Comparison of Constitutive Laws for Modeling High-Temperature Superconductors

Abstract

This paper investigates the conditions of use and the equivalence of various constitutive laws used to model the electromagnetic behavior of high-temperature superconductors: two versions of the critical state model (CSM), the power law model, and a so-called percolation model. All these models can be used to represent the same superconducting material with some limit of accuracy. The CSM and the power law model are well known in the literature. The percolation model can be seen as a generalization of the power law model that includes also a CSM-like behavior at very low electric fields. The investigation has been carried out for three types of operating conditions: the sudden application of a dc excitation, a pure ac excitation, and combined dc and ac excitations. The equivalence between the different constitutive laws is shown to be a function of the magnitude of the electric fields and of the time scales involved. In the dc case, long time scales and very small electric fields are predominant; thus, the superconductor requires a model that is accurate at low electric fields, such as the percolation model.
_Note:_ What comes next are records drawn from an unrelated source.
(** * Key-collision clustering of the openclean street-name notebook

    The notebook [examples/notebooks/Parking Violations - Street Name
    Clustering (Performance comparison).ipynb] extracts the distinct street
    names of a column, standardizes them ([StandardizeUSStreetName.apply]
    with 1..4 threads) and clusters them with
    [KeyCollision(func=Fingerprint(), threads=threads).clusters(...)]; it
    also runs the same standardization and clustering inline on the
    stream ([ds.select('Street').update(...).cluster(...)]).

    The clusterer itself is not part of the sources shipped here, so its
    behaviour is modelled after the design description of
    [cluster(values, keyFn, concurrency) -> Mapping<Key, Set<Value>>]:
    values are split into worker chunks, every worker computes keys and a
    local grouping of its chunk, and the local groupings are merged
    sequentially into the result.  A key function that raises is modelled
    as a function into [E + K] ([inl e] = raised [e]). *)

From stdpp Require Import base gmap sets list.

Section Clusterer.
Context {V K E : Type}.
Context `{Countable V} `{Countable K}.

(** The error raised to the caller when the key function fails. *)
Inductive ClusterError : Type :=
| KeyComputationError (value : V) (cause : E).

(** Outcome of a computation that may raise. *)
Abbreviation result A := (ClusterError + A)%type.

(** A clustering result: a mapping from key to the set of its values. *)
Abbreviation clustering := (gmap K (gset V)).

Implicit Types (keyFn : V → E + K) (m acc : clustering) (vs : list V).

(** Modelled from the spec: the cluster of [key] gains [value]
    ([groups.setdefault(key, set()).add(value)]). *)
Definition add_member (k : K) (v : V) (m : clustering) : clustering :=
  <[k := {[v]} ∪ default ∅ (m !! k)]> m.

(** Modelled from the spec: one worker computes the keys of its chunk
    and groups the chunk locally; the first failing key aborts it. *)
Fixpoint group_chunk keyFn (vs : list V) (acc : clustering) : result clustering :=
  match vs with
  | [] => inr acc
  | v :: vs' =>
      match keyFn v with
      | inl e => inl (KeyComputationError v e)
      | inr k => group_chunk keyFn vs' (add_member k v acc)
      end
  end.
The losses then arise from the relaxation of the magnetic field in the sample. In the ac case, the power law and percolation models are nearly identical when considering power frequencies, so choosing the simpler power law model is fully acceptable in practice. In addition, the CSM coincidentally provides good predictions of the losses in the power frequency range. In the dc+ac case, when time scales in the range of minutes to hours are considered, it is shown that ac losses dominate over relaxation losses, and the same conclusions as for the ac case apply.